Official Title
Analysis of the Coagulopathy Developed by COVID-19 Infected Patients: Thrombin Generation Potential in COVID-19 Infected Patients
Brief Summary

Increased D-dimers at admission of COVID-19 infected patients entering hospital due to a severe disease is a risk factor for death. Understanding this acquired coagulopathy is a prerequisite before specific interventional studies. The study investigators aim to apply a normalized and automated thrombin generation test (TGT), developed for testing the thrombotic risk (triggered by 5 pM Tissue Factor, with a purified thrombomodulin (TM) challenge) and to study its association with survival.

Detailed Description

Accumulating data describe, in COVID-19 severely infected patients necessitating hospitalized
medical support, the development of an acquired coagulopathy, from a sepsis-induced
coagulopathy to an overt-DIC, which is a strong risk factor for death. Understanding this
coagulopathy is a prerequisite before specific interventional studies. Conventional
coagulation tests, like prothrombin time PT and aPTT, only reflect 5% of the total thrombin
generation and are insensitive to the patients' natural anticoagulants. The investigators
thus wish to analyze the coagulopathy of SARS-CoV-2 using a global analytical test reflecting
the full complexity of thrombin generation then inhibition, the thrombin generation test
(TGT), in its version designed to analyze the thrombotic risk (initiation by an intermediate
concentration of human Tissue: 5 pM), in its fully automated and standardized technical
version.

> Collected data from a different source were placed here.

(** C29: the heartbeat of a connection answers as its history says. Whatever was
    recorded on it (fewer than 2^32 - 1 records, so that no counter of misses
    overflows), a peer is dead exactly when the heartbeats missed since the last
    PONG, and one more if a PING is overdue, reach the limit: an overdue PING alone
    is not death, although heartbeat_timeout is documented so. A PING is due
    exactly when the connection is established, none is waiting for its answer and
    nothing was heard for the interval; and the byte counters are the sums of what
    was recorded. *)
Theorem heartbeat_history (start now : Z) (addr : SocketAddr.t) (cfg : ConnectionConfig.t) (h : list event) :
  Z.of_nat (length h) < 2 ^ 32 - 1 →
  let c := fold_left apply h (new start addr cfg) in
  let past := rev h in
  let overdue := match outstanding past with
                 | Some t => if ConnectionConfig.heartbeat_timeout cfg <=? elapsed now t then 1 else 0
                 | None => 0
                 end in
  (is_dead now c = true ↔ ConnectionConfig.max_missed_heartbeats cfg ≤ misses past + overdue) ∧
  (should_send_ping now c = true ↔
     last_state past = ConnectionState.Established ∧ outstanding past = None ∧
     ConnectionConfig.heartbeat_interval cfg ≤ elapsed now (last_heard start past)) ∧
  bytes_recv c = wrap 64 (sum received past) ∧ bytes_sent c = wrap 64 (sum sent past).
Proof.
  intros Hl c past overdue. destruct (told_run start addr cfg h ltac:(lia)) as [H1 H2 H3 H4 H5 H6 H7].
  fold c past in H1, H2, H3, H4, H5, H6, H7.
  pose proof (misses_bounds past) as Hm. unfold past in Hm at 3. rewrite length_rev in Hm.
  split_and!; [| |done|done].
  - unfold is_dead. rewrite H1, H3, H4. unfold overdue. destruct (outstanding past) as [t0|]; [|rewrite Z.leb_le; lia].
    destruct (_ <=? elapsed now t0); rewrite Z.leb_le; [|lia]. rewrite wrap_small by (unfold is_uint; lia). lia.
  - unfold should_send_ping. rewrite H1, H2, H4, H5.
    case_bool_decide as Hs; cbn [negb]; [|naive_solver].
    case_bool_decide as Hp.
    + destruct Hp as [? Hp]. rewrite Hp. naive_solver.
    + rewrite Z.leb_le. destruct (outstanding past); [destruct Hp; eauto|]. naive_solver.
Qed.
End HeartbeatLaws.

(** ** The pool *)
Module PoolLaws.
Import ConnectionPool.

(** Every connection is filed under its address; the two counters account for the
    connections in the pool. *)
Record wf (p : t) : Prop := {
  wf_keyed : ∀ a c, connections p !! a = Some c → ConnectionInfo.peer_addr c = a;
  wf_count : wrap 64 (total_created p - total_removed p) = wrap 64 (Z.of_nat (len p))
}.

Lemma wrap_counts a b n : wrap 64 (a - b) = wrap 64 n →
  wrap 64 (wrap 64 (a + 1) - b) = wrap 64 (n + 1) ∧ wrap 64 (a - wrap 64 (b + 1)) = wrap 64 (n - 1).
Proof.
  unfold wrap. intros H. split.
  - rewrite Zminus_mod_idemp_l. replace (a + 1 - b) with (a - b + 1) by lia.
    by rewrite <- Zplus_mod_idemp_l, H, Zplus_mod_idemp_l.
  - rewrite Zminus_mod_idemp_r. replace (a - (b + 1)) with (a - b - 1) by lia.
    by rewrite <- Zminus_mod_idemp_l, H, Zminus_mod_idemp_l.
Qed.

Lemma insert_entry_wf now a p : wf p → wf (insert_entry now a p).
Proof.
  intros [Hk Hc]. unfold insert_entry. destruct (connections p !! a) as [c|] eqn:Ha; [done|]. split; simpl.
  - intros a' c. rewrite lookup_insert_Some. intros [[<- <-]|[_ H]]; auto.
  - unfold len. simpl. rewrite map_size_insert_None by done.
    destruct (wrap_counts _ _ _ Hc) as [-> _]. f_equal. unfold len. lia.
Qed.

Lemma size_pos_lookup a p c : connections p !! a = Some c → (0 < len p)%nat.
Proof.
  intros H. unfold len. destruct (decide (size (connections p) = 0%nat)) as [Hz|]; [|lia].
  apply map_size_empty_iff in Hz. rewrite Hz in H. by rewrite lookup_empty in H.
Qed.

Lemma remove_wf a p : wf p → wf (remove a p).1.
Proof.
  intros [Hk Hc]. unfold remove. destruct (connections p !! a) as [c|] eqn:Ha; [|done].
  pose proof (size_pos_lookup _ _ _ Ha). split; simpl.
  - intros a' c'. rewrite lookup_delete_Some. intros [_ H']. auto.
  - unfold len in *. simpl. rewrite map_size_delete_Some by (by eexists).
    destruct (wrap_counts _ _ _ Hc) as [_ ->]. f_equal. lia.
Qed.

Lemma with_connection_wf a f p :
  (∀ c, ConnectionInfo.peer_addr (f c) = ConnectionInfo.peer_addr c) → wf p → wf (with_connection a f p).
Proof.
  intros Hf [Hk Hc]. split; simpl.
  - intros a' c. rewrite lookup_alter_Some. intros [(-> & c0 & H & ->)|[_ H]]; [rewrite Hf|]; auto.
  - unfold len. simpl. by rewrite size_alter.
Qed.

Lemma insert_entry_lookup now a p b :
  connections (insert_entry now a p) !! b =
  if decide (b = a) then Some (default (ConnectionInfo.new now a (default_config p)) (connections p !! a))
  else connections p !! b.
Proof.
  unfold insert_entry. destruct (connections p !! a) as [c|] eqn:Ha; simpl; case_decide; subst; simpl; try done.
  - by rewrite lookup_insert_eq.
  - by rewrite lookup_insert_ne.
Qed.

Lemma remove_lookup b p a :
  connections (remove b p).1 !! a = if decide (a = b) then None else connections p !! a.
Proof.
  unfold remove. destruct (connections p !! b) eqn:Hb; simpl; case_decide as Hd; subst; try done.
  - by rewrite lookup_delete_eq.
  - by rewrite lookup_delete_ne.
Qed.

Lemma remove_all_lookup addrs p a :
  connections (remove_all addrs p) !! a = if decide (a ∈ addrs) then None else connections p !! a.
Proof.
  unfold remove_all. revert p. induction addrs as [|b addrs IH]; intros p; [done|]. cbn [fold_left]. rewrite IH.
  destruct (decide (a ∈ addrs)).
  - by rewrite decide_True by (by constructor).
  - rewrite remove_lookup. destruct (decide (a = b)) as [->|Hne].
    + by rewrite decide_True by constructor.
    + rewrite decide_False; [done|]. by intros [?|?]%elem_of_cons.
Qed.

Lemma remove_all_wf addrs p : wf p → wf (remove_all addrs p).
Proof. unfold remove_all. revert p. induction addrs; intros p Hp; [done|]. simpl. auto using remove_wf. Qed.

Lemma elem_of_addrs_where q p a :
  a ∈ addrs_where q p ↔ ∃ c, connections p !! a = Some c ∧ q c = true.
Proof.
  unfold addrs_where. rewrite list_elem_of_fmap. split.
  - intros ([i c] & -> & H). rewrite list_elem_of_In, filter_In, <- list_elem_of_In, elem_of_map_to_list in H.
    by exists c.
  - intros (c & Hc & Hq). exists (a, c). split; [done|].
    by rewrite list_elem_of_In, filter_In, <- list_elem_of_In, elem_of_map_to_list.
Qed.

(** Evicting the connections that satisfy a test leaves exactly the others. *)
Lemma evict_lookup q p a :
  connections (remove_all (addrs_where q p) p) !! a =
  match connections p !! a with
  | Some c => if q c then None else Some c
  | None => None
  end.
Proof.
  rewrite remove_all_lookup. case_decide as Hd; rewrite elem_of_addrs_where in Hd.
  - destruct Hd as (c & -> & ->). done.
  - destruct (connections p !! a) as [c|]; [|done]. destruct (q c) eqn:Hq; [|done]. destruct Hd. eauto.
Qed.

(** Evictions remove exactly the connections they are for, leave the others as
    they are and return the addresses removed; the pool stays consistent. *)
Lemma pool_evictions (p : t) (now max_idle : Z) :
  wf p →
  let '(p1, dead) := evict_dead now p in
  let '(p2, idle) := evict_idle now max_idle p in
  wf p1 ∧ wf p2 ∧
  (∀ a, a ∈ dead ↔ ∃ c, connections p !! a = Some c ∧ ConnectionInfo.is_dead now c = true) ∧
  (∀ a, a ∈ idle ↔ ∃ c, connections p !! a = Some c ∧ max_idle < ConnectionInfo.idle_time now c) ∧
  (∀ a, connections p1 !! a = if decide (a ∈ dead) then None else connections p !! a) ∧
  (∀ a, connections p2 !! a = if decide (a ∈ idle) then None else connections p !! a).
Proof.
  intros Hp. unfold evict_dead, evict_idle, dead_peers.
  split_and!; [by apply remove_all_wf|by apply remove_all_wf| | |intros; apply remove_all_lookup|intros; apply remove_all_lookup].
  - intros a. apply elem_of_addrs_where.
  - intros a. rewrite elem_of_addrs_where. by setoid_rewrite Z.ltb_lt.
Qed.

Lemma addrs_where_map q p : length (addrs_where q p) = length (List.filter (λ e, q e.2) (map_to_list (connections p))).
Proof. unfold addrs_where. apply length_map. Qed.

(** The statistics count every connection once, closed ones apart. *)
Lemma stats_count p :
  (PoolStats.established (stats p) + PoolStats.connecting (stats p) + PoolStats.closing (stats p) +
   count_state ConnectionState.Closed p = PoolStats.active (stats p))%nat.
Proof.
  unfold stats, count_state. simpl. rewrite !addrs_where_map. unfold len. rewrite <- length_map_to_list.
  induction (map_to_list (connections p)) as [|[a c] l IH]; [done|].
  cbn [List.filter snd length]. destruct (ConnectionInfo.state c); simpl in *; lia.
Qed.
End PoolLaws.

(** ** Several tasks on one pool

    [insert] reads the length, uses the entry API and then counts; [remove] takes the
    entry out and then counts. Each is one operation on shared state, and other tasks
    may run in between. [checked] holds the insertions between the reading and the
    entry, [adding] and [removing] count the calls that have changed the map and not
    yet the counter. The length, which DashMap adds up over its shards, is read at
    once. *)
Module PoolConc.
Import ConnectionPool.

Record conf : Set := mkConf { pool : t; checked : gmap nat SocketAddr.t; adding : nat; removing : nat }.

Definition init (max : nat) (cfg : ConnectionConfig.t) : conf := mkConf (new max cfg) ∅ 0 0.

(** [entry.insert(conn)], [total_created.fetch_add(1)], [connections.remove(addr)] and
    [total_removed.fetch_add(1)]. *)
Definition entry_insert (now : Z) (a : SocketAddr.t) (p : t) : t :=
  set_connections (<[a := ConnectionInfo.new now a (default_config p)]> (connections p)) p.
Definition count_created (p : t) : t :=
  mk (connections p) (max_connections p) (default_config p) (wrap 64 (total_created p + 1)) (total_removed p).
Definition connections_remove (a : SocketAddr.t) (p : t) : t := set_connections (delete a (connections p)) p.
Definition count_removed (p : t) : t :=
  mk (connections p) (max_connections p) (default_config p) (total_created p) (wrap 64 (total_removed p + 1)).

(** Operations of the tasks, at most [tasks] of them between the check and the entry
    of an insertion. *)
Inductive step (tasks : nat) : conf → conf → Prop :=
| StepCheck c task a :
    checked c !! task = None → (size (checked c) < tasks)%nat → (len (pool c) < max_connections (pool c))%nat →
    step tasks c (mkConf (pool c) (<[task := a]> (checked c)) (adding c) (removing c))
| StepOccupied c task a i :
    checked c !! task = Some a → connections (pool c) !! a = Some i →
    step tasks c (mkConf (pool c) (delete task (checked c)) (adding c) (removing c))
| StepVacant c task a now :
    checked c !! task = Some a → connections (pool c) !! a = None →
    step tasks c (mkConf (entry_insert now a (pool c)) (delete task (checked c)) (S (adding c)) (removing c))
| StepCountCreated c n :
    adding c = S n → step tasks c (mkConf (count_created (pool c)) (checked c) n (removing c))
| StepUpdate c a e :
    step tasks c (mkConf (with_connection a (λ i, HeartbeatLaws.apply i e) (pool c)) (checked c) (adding c) (removing c))
| StepRemove c a i :
    connections (pool c) !! a = Some i →
    step tasks c (mkConf (connections_remove a (pool c)) (checked c) (adding c) (S (removing c)))
| StepCountRemoved c n :
    removing c = S n → step tasks c (mkConf (count_removed (pool c)) (checked c) (adding c) n).

(** A call of [insert] or [remove] that is not interrupted is its steps. *)
Lemma insert_is_steps tasks now a p p' :
  (0 < tasks)%nat → insert now a p = (p', Ok tt) → rtc (step tasks) (mkConf p ∅ 0 0) (mkConf p' ∅ 0 0).
Proof.
  intros Ht Hi. unfold insert in Hi. destruct (Nat.leb_spec (max_connections p) (len p)) as [|Hlt]; [done|].
  injection Hi as <-. eapply rtc_l; [by apply (StepCheck tasks (mkConf p ∅ 0 0) 0%nat a)|].
  unfold insert_entry. destruct (connections p !! a) as [i|] eqn:Ha.
  - eapply rtc_l; [apply (StepOccupied tasks _ 0%nat a i); [apply lookup_insert_eq|done]|]. simpl.
    rewrite delete_insert_eq, delete_empty. apply rtc_refl.
  - eapply rtc_l; [apply (StepVacant tasks _ 0%nat a now); [apply lookup_insert_eq|done]|]. simpl.
    eapply rtc_l; [by apply (StepCountCreated tasks _ 0)|]. simpl. rewrite delete_insert_eq, delete_empty. apply rtc_refl.
Qed.

Lemma remove_is_steps tasks a p : rtc (step tasks) (mkConf p ∅ 0 0) (mkConf (remove a p).1 ∅ 0 0).
Proof.
  unfold remove. destruct (connections p !! a) as [i|] eqn:Ha; [|apply rtc_refl].
  eapply rtc_l; [by apply (StepRemove tasks (mkConf p ∅ 0 0) a i)|]. apply rtc_once.
  exact (StepCountRemoved tasks (mkConf (connections_remove a p) ∅ 0 1) 0 eq_refl).
Qed.

(** What the counters will say of the pool when all have counted. *)
Definition due (c : conf) : Z :=
  (total_created (pool c) + Z.of_nat (adding c)) - (total_removed (pool c) + Z.of_nat (removing c)).
(* ===== verification/Node.v ===== *)
(** ceky-node/src/node.rs: the node, which composes the components below it. Its
    event loop takes commands of the API, events of the TCP transport and frames of
    the transfer manager one at a time; each is one handler here, from a state of
    the whole node to the next. The handshake of a peer, the session it ends in,
    the routing table, the transfers and the transport are the states of their own
    files.

    What a handler draws from its surroundings (the clock, random keys, whether a
    connection or a file can be opened) is its argument [env]; a handler reads the
    clock once. A handler keeps running ([Ok]), panics, waits for ever on a lock
    ([Err Blocked]), leaves the loop ([Err Left]) or takes the process down by an
    access behind the end of a mapped file ([Err Fault]). *)
From Stdlib Require Import String.
From S2P Require Import Prelude Bytes CryptoTypes WireTypes FrameCodec Replay Session Wire TransferMsg DhtMsg.
From S2P Require Import PeerId Identity Noise Float64 PeerInfo Routing Transfer Connection Transport.

Local Open Scope Z_scope.
Local Open Scope method_scope.

(** [hex::decode] and [hex::encode] of the crate hex. *)
Class HexCrate : Type := {
  hex_crate_decode : bytes → option bytes;
  hex_crate_encode : bytes → bytes
}.

(** ** api.rs: commands, and the events published to the API *)
Module ApiCommand.
Inductive t : Set :=
| Connect (addr : SocketAddr.t)
| ConnectPeerId (peer_id_hex : bytes)
| SendFile (target : SocketAddr.t) (file_path : bytes)
| SendMessage (target : SocketAddr.t) (message : bytes)
| SendMessagePeerId (target message : bytes).
End ApiCommand.

(** The JSON objects sent on [api_event_tx], by their "event" field. The channel keeps
    the last 100 of them, so an interface that reads slowly does not see them all. *)
Module ApiEvent.
Inductive t : Set :=
| PeerConnected (peer : SocketAddr.t)
| PeerDisconnected (peer : SocketAddr.t) (reason : string)
| FileOfferReceived (peer : SocketAddr.t) (file_name : bytes) (total_size : Z)
| MessageReceived (peer : SocketAddr.t) (message : bytes).
End ApiEvent.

This test analyzes not only the generation of thrombin and its various informative
phases (initiation phase, propagation phase culminating at the peak of formation, inhibition
phase with natural anticoagulants) but also the capacity for an exogenous addition of
purified thrombomodulin (TM), which quantifies the anticoagulant activity of the patient's
protein C activated by thrombin, to inhibit this generation of thrombin.

The aim is to assay this TGT version in a centralized way, on the patients' plasma obtained
at hospital admission, just after checking the positive COVID-19 testing , together with the
traditional blood tests including platelet counts, PT, D-dimers (DDi) and soluble fibrin
monomers (FMs). The various quantitative biological parameters describing the results of the
TGT assay, together with relevant covariates, will be tested using multivariate analysis for
their capacity to be risk factors for clinically-relevant qualitative outcomes.

Completed
Sepsis
Blood Coagulation Disorders
Thrombin
Disseminated Intravascular Coagulation
COVID-19

Other: Thrombin generation test assay

lag time, initial velocity, time-to-peak, thrombin peak, total thrombin generation time, extrinsic thrombin potential (ETP). Crude quantitative values and relative values (%, by reference to the one obtained with an invariant reference plasma). Both without the addition of purified thrombomodulin (TM-) and with the addition of purified thrombomodulin (TM+). The ability of TM to inhibit thrombin generation will be calculated as follows: [ETP (%)(TM+) / ETP (%)(TM-)].

Other: Fibrin generation markers assays

D-dimers (coagulation plus fibrinolysis), soluble fibrin monomers (coagulation only)

Eligibility Criteria

Inclusion Criteria:

- Patient with SARS-CoV-2 infection entering hospitalization with or without
resuscitation

- The patient (or their carer) must have given their free and informed consent and
signed the consent form

- The patient must be a member or beneficiary of a health insurance plan

Exclusion Criteria:

- Pregnant or breastfeeding patient

- It is impossible to give the subject informed information

- The patient is under safeguard of justice or state guardianship

- Thrombotic events during treatment: flare-up of venous thromboembolism, flare-up of
atherothrombosis.

- Long-term anticoagulant treatment (anti-vitamin K, direct oral anticoagulant).

- Chronic anti-aggregation treatment.

- Pre-existing constitutive or acquired known coagulation pathology: hemorrhagic
diseases (thrombocytopenia, thrombocytopathy, hemophilia, von Willebrand's disease,
hemorrhagiparous factor deficiency), and for thrombophilia (deficits in antithrombin,
protein C or S , Factor V Leiden or Prothrombin 20201A mutation).

Eligibility Gender
All
Eligibility Age
Minimum: 18 Years ~ Maximum: N/A
Countries
France
Locations

CHU de Bordeaux
Bordeaux, France

CHU de Limoges
Limoges, France

CHU de Montpellier
Montpellier, France

CHU de Nimes
Nîmes, France

Jean-Christophe Gris, Principal Investigator
CHU Nimes

Centre Hospitalier Universitaire de Nīmes
NCT Number
Keywords
coagulation
Survival
thrombin generation test
MeSH Terms
COVID-19
Hemostatic Disorders
Blood Coagulation Disorders
Disseminated Intravascular Coagulation
Thrombin